If you take a piece of code like this:
var string = "javascript";
var search = string.search("");
console.log(search);
and then you take this piece of code:
var string = "javascript";
var search = string.search("j");
console.log(search);
both pieces of code evaluate to 0. It's fairly annoying since I would imagine it should amount to -1 since there is no match, nothing and the. This is a problem in a script I am trying to write because these both evaluate to the exact same number even though they aren't the same value and this is making me move all my data in my .json file over by one space from this:
"heman",
"candy",
"powerpuffgirls",
"oranges"
to this:
" heman",
" candy",
" powerpuffgirls",
" oranges"
because when I test for a match from the input field the user enters to the .json data I have no way of evaluating whether the data was blank or one matching character was entered (since the javascript search method evaluates both as the same amount '0').

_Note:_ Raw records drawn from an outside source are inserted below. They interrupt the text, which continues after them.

(* ===== verification/Channel.v ===== *)
(** * Both ends of the control channel

    What the server of [Server] lets a connection do, and what a client of
    [Messages] and the server achieve together. *)

From S2P Require Import Prelude Crypto Net Probe Route Control Registry AuthKey Coord PathService RouteMap Coordinator CoordinatorInv Replica Mesh Dispatch Messages Server.

Module Channel.
Import Net Route Coordinator CoordinatorInv Replica Messages Server.

#[local] Existing Instance Server.M_bind.
#[local] Existing Instance Server.M_ret.

Section Channel.
Context {Membership : Type}.
Context `{W : HashOrder} `{!HashOrderLaws W} `{P : Crypto.Primitives} `{S : Registry.IdentitySigner} `{D : Serde}.

Abbreviation St := (St (Membership := Membership)).
Abbreviation Env := (Env (Membership := Membership)).
Abbreviation CoordBackend := (CoordBackend (Membership := Membership)).

Implicit Types s : St.
Implicit Types e : Env.

(** ** Relations between the states before and after a handler *)

Definition pres {A} (R : St -> St -> Prop) (m : M A) : Prop := forall s, R s (m s).2.

Section Pres.
Context (R : St -> St -> Prop) `{!PreOrder R}.

Lemma pres_ret {A} (a : A) : pres R (mret a).
Proof. intros s. reflexivity. Qed.
Lemma pres_fail {A} x : pres R (fail (A := A) x).
Proof. intros s. reflexivity. Qed.
Lemma pres_lift {A} (o : outcome ServerError A) : pres R (lift o).
Proof. intros s. reflexivity. Qed.
Lemma pres_gets {A} (f : St -> A) : pres R (gets f).
Proof. intros s. reflexivity. Qed.
Lemma pres_read {A} (f : Coordinator -> A) : pres R (read_coord f).
Proof. intros s. reflexivity. Qed.
Lemma pres_modify f : (forall s, R s (f s)) -> pres R (modify f).
Proof. intros H s. apply H. Qed.
Lemma pres_require b x : pres R (require b x).
Proof. destruct b; intros s; reflexivity. Qed.
Lemma pres_bind {A B} (m : M A) (f : A -> M B) : pres R m -> (forall a, pres R (f a)) -> pres R (m ≫= f).
Proof.
  intros Hm Hf s. specialize (Hm s). unfold mbind, M_bind. destruct (m s) as [[a|x|] s1]; cbn in *; [|done..].
  etrans; [exact Hm|apply Hf].
Qed.
Lemma pres_bind_lift {A B} (o : outcome ServerError A) (f : A -> M B) :
  (forall a, o = Ok a -> pres R (f a)) -> pres R (lift o ≫= f).
Proof. intros H s. unfold mbind, M_bind, lift. destruct o as [a|x|]; [by apply H|reflexivity..]. Qed.
End Pres.

(** Running the first step. *)
Lemma run_gets {A B} (f : St -> A) (k : A -> M B) s : (gets f ≫= k) s = k (f s) s.
Proof. done. Qed.
Lemma run_read {A B} (f : Coordinator -> A) (k : A -> M B) s : (read_coord f ≫= k) s = k (f (coord (backend (srv s)))) s.
Proof. done. Qed.
Lemma run_modify {B} f (k : unit -> M B) s : (modify f ≫= k) s = k tt (f s).
Proof. done. Qed.

(** A handler built of steps that are related, by going through its text. *)
Ltac pres_walk leaf :=
  repeat first
    [ progress intros
    | simple apply pres_ret; [typeclasses eauto]
    | simple apply pres_fail; [typeclasses eauto]
    | simple apply pres_lift; [typeclasses eauto]
    | simple apply pres_gets; [typeclasses eauto]
    | simple apply pres_read; [typeclasses eauto]
    | simple apply pres_require; [typeclasses eauto]
    | match goal with
      | |- pres _ (_ ≫= _) =>
          first [simple apply pres_bind_lift; [typeclasses eauto|]|simple apply pres_bind; [typeclasses eauto| |]]
      | |- pres _ (match ?x with _ => _ end) => destruct x
      | |- pres _ (let '(_, _) := ?x in _) => destruct x
      end
    | solve [leaf] ].

(** *** Identity and challenge of the connection are left alone *)

Definition conn_same (s s' : St) : Prop :=
  registered (conn s') = registered (conn s) /\ challenge (conn s') = challenge (conn s).
#[local] Instance conn_same_pre : PreOrder conn_same.
Proof. split; [done|]. intros s1 s2 s3 [] []. split; congruence. Qed.

Lemma mut_conn f : pres conn_same (mut_coord f).
Proof. by apply pres_modify. Qed.
Lemma write_conn e m : pres conn_same (write e m).
Proof. intros s. unfold write. by destruct (write_ok _ _). Qed.
Lemma write_all_conn e ms : pres conn_same (write_all e ms).
Proof. induction ms; cbn [write_all]; pres_walk ltac:(first [apply write_conn|assumption]). Qed.
Lemma tick_conn : pres conn_same tick_limited /\ pres conn_same tick_rejected.
Proof. split; by apply pres_modify. Qed.
Lemma note_failure_conn e : pres conn_same (note_failure e).
Proof. apply pres_modify. intros s. by destruct (peer_ip e). Qed.
Lemma redirect_conn e l : pres conn_same (write_leader_redirect e l).
Proof. destruct l; cbn [write_leader_redirect]; pres_walk ltac:(apply write_conn). Qed.

Ltac conn_leaf := first
  [ simple apply mut_conn | simple apply write_conn | simple apply write_all_conn | simple apply (proj1 tick_conn) | simple apply (proj2 tick_conn)
  | simple apply note_failure_conn | simple apply redirect_conn | simple apply pres_modify; done ].

Lemma push_snapshot_conn e n : pres conn_same (push_snapshot e n).
Proof. unfold push_snapshot. pres_walk conn_leaf. Qed.
Lemma push_path_events_conn e n : pres conn_same (push_path_events e n).
Proof. unfold push_path_events. pres_walk conn_leaf. Qed.
Lemma push_route_map_conn e n : pres conn_same (push_route_map e n).
Proof. unfold push_route_map. pres_walk conn_leaf. Qed.
Lemma versions_conn n v b : pres conn_same (note_versions n v b).
Proof. unfold note_versions. pres_walk conn_leaf. Qed.
Lemma forwarded_conn e {E A} (r : outcome (WriteError E) A) : pres conn_same (redirect_if_forwarded e r).
Proof. unfold redirect_if_forwarded, lead. pres_walk conn_leaf. Qed.
Lemma gate_conn e : pres conn_same (admission_gate e).
Proof. unfold admission_gate. pres_walk conn_leaf. Qed.
Lemma heartbeat_conn e t : pres conn_same (on_heartbeat e t).
Proof.
  unfold on_heartbeat, lead.
  pres_walk ltac:(first [conn_leaf|simple apply push_snapshot_conn|simple apply push_path_events_conn|simple apply push_route_map_conn]).
Qed.

(** The messages that are neither a registration nor its answer. *)
Definition registers (i : incoming) : bool :=
  match i with Good (REGISTER _) | Good (CHALLENGE_ACK _ _) | BadRegister => true | _ => false end.

Lemma dispatch_conn e i : registers i = false -> pres conn_same (dispatch e i).
Proof.
  destruct i as [m| |]; cbn; [|done|intros _; apply pres_fail; apply _].
  destruct m; try done; intros _; cbn; try (apply pres_ret; apply _).
  - apply heartbeat_conn.
  - unfold on_endpoint_report. pres_walk ltac:(first [conn_leaf|simple apply forwarded_conn]).
  - unfold on_path_request. pres_walk ltac:(first [conn_leaf|simple apply forwarded_conn]).
  - unfold on_audit. pres_walk conn_leaf.
  - unfold on_route_sync, lead. pres_walk conn_leaf.
Qed.

(** A registration request leaves at most a challenge behind. *)
Definition challenged e (r : option RegisterRequest) (s s' : St) : Prop :=
  registered (conn s') = registered (conn s) /\
  (challenge (conn s') = challenge (conn s) \/
   exists ch q, challenge (conn s') = Some ch /\ r = Some q /\ c_pubkey ch = rq_static_pubkey q /\
     length (c_pubkey ch) = 32%nat /\ c_eph_priv ch = eph_priv e /\ c_nonce ch = nonce e /\ c_issued_at ch = unix e).
#[local] Instance challenged_pre e r : PreOrder (challenged e r).
Proof.
  split; [by split; auto|]. intros s1 s2 s3 [H1 H2] [H3 H4]. split; [congruence|].
  destruct H4 as [H4|?]; [|auto]. rewrite H4. destruct H2; auto.
Qed.

Lemma conn_challenged {A} e r (m : M A) : pres conn_same m -> pres (challenged e r) m.
Proof. intros H s. destruct (H s). split; auto. Qed.

Lemma register_conn e r : pres (challenged e r) (on_register e r).
Proof.
  unfold on_register, lead. pres_walk ltac:(first
    [apply conn_challenged; conn_leaf|apply conn_challenged, gate_conn]).
  match goal with H : copy32 _ = Ok _ |- _ => unfold copy32 in H; case_decide; [injection H as <-|done] end.
  apply pres_modify. intros s. split; [done|]. right. cbn. eauto 10.
Qed.


(** *** The coordinator changes by its own calls *)

Abbreviation coordinator_of s := (coord (backend (srv s))).

(** Calls that leave the registrations as they are. *)
Definition soft (o : op) : bool := match o with Register _ _ _ _ _ _ | Revoke _ _ _ | AddNetwork _ _ | SetWhitelist _ _ => false | _ => true end.

Inductive soft_step : Coordinator -> Coordinator -> Prop :=
| soft_op c o : soft o = true -> soft_step c (CoordinatorInv.apply c o).

Lemma soft_is_step c c' : rtc soft_step c c' -> rtc step c c'.
Proof.
  induction 1 as [|c1 c2 c3 [c0 o Ho] _ IH]; [reflexivity|]. eapply rtc_l; [|exact IH]. constructor. by destruct o.
Qed.

Lemma soft_keeps c c' n x : rtc soft_step c c' -> inv c -> node_entry c n = Some x -> node_entry c' n = Some x.
Proof.
  induction 1 as [|c1 c2 c3 [c0 o Ho] _ IH]; [done|]. intros Hc Hx.
  assert (Hok : op_ok c0 o) by by destruct o. apply IH; [by apply coord_apply_inv|].
  eapply ents_entry; [exact Hc|by apply coord_apply_inv| |exact Hx].
  pose proof (apply_ents c0 o) as H. by destruct o.
Qed.

Definition softly (s s' : St) : Prop := rtc soft_step (coordinator_of s) (coordinator_of s').
#[local] Instance softly_pre : PreOrder softly.
Proof. split; [intros s; unfold softly; reflexivity|]. intros s1 s2 s3 H1 H2. unfold softly in *. by etrans. Qed.

Lemma coord_mut f (b : CoordBackend) : coord (with_coord_mut f b) = f (coord b).
Proof. by destruct b. Qed.

Lemma mut_soft f o : soft o = true -> (forall c, f c = CoordinatorInv.apply c o) -> pres softly (mut_coord f).
Proof.
  intros Ho Hf. apply pres_modify. intros s. unfold softly. cbn. rewrite coord_mut, Hf. apply rtc_once. by constructor.
Qed.

Lemma same_coord {A} (m : M A) : (forall s, coordinator_of (m s).2 = coordinator_of s) -> pres softly m.
Proof. intros H s. unfold softly. rewrite H. reflexivity. Qed.

Lemma write_soft e m : pres softly (write e m).
Proof. apply same_coord. intros s. unfold write. by destruct (write_ok _ _). Qed.
Lemma write_all_soft e ms : pres softly (write_all e ms).
Proof. induction ms; cbn [write_all]; pres_walk ltac:(first [apply write_soft|assumption]). Qed.
Lemma redirect_soft e l : pres softly (write_leader_redirect e l).
Proof. destruct l; cbn [write_leader_redirect]; pres_walk ltac:(apply write_soft). Qed.
Lemma modify_soft f : (forall s, coordinator_of (f s) = coordinator_of s) -> pres softly (modify f).
Proof. intros H. by apply same_coord. Qed.
Lemma note_failure_soft e : pres softly (note_failure e).
Proof. apply modify_soft. intros s. by destruct (peer_ip e). Qed.

Lemma tick_soft : pres softly tick_limited /\ pres softly tick_rejected.
Proof. split; by apply modify_soft. Qed.

Ltac soft_leaf := first
  [ simple apply (proj1 tick_soft) | simple apply (proj2 tick_soft) | simple apply write_soft | simple apply write_all_soft | simple apply redirect_soft | simple apply note_failure_soft
  | simple apply modify_soft; intros; try done; by repeat case_match ].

This incapacity of javascript to know the difference between a 'nothing' and a 'single matching char' moved along at zero index (since it's a single matching char) has forced me to move all of .json data over one space.
This feels...wrong to do, like not good practice. It's a solution but it seems like a lame one. Does anybody know any work arounds for a problem like this? Seems like a pretty simple common problem. Is there some way through this, perhaps with regular expressions or something?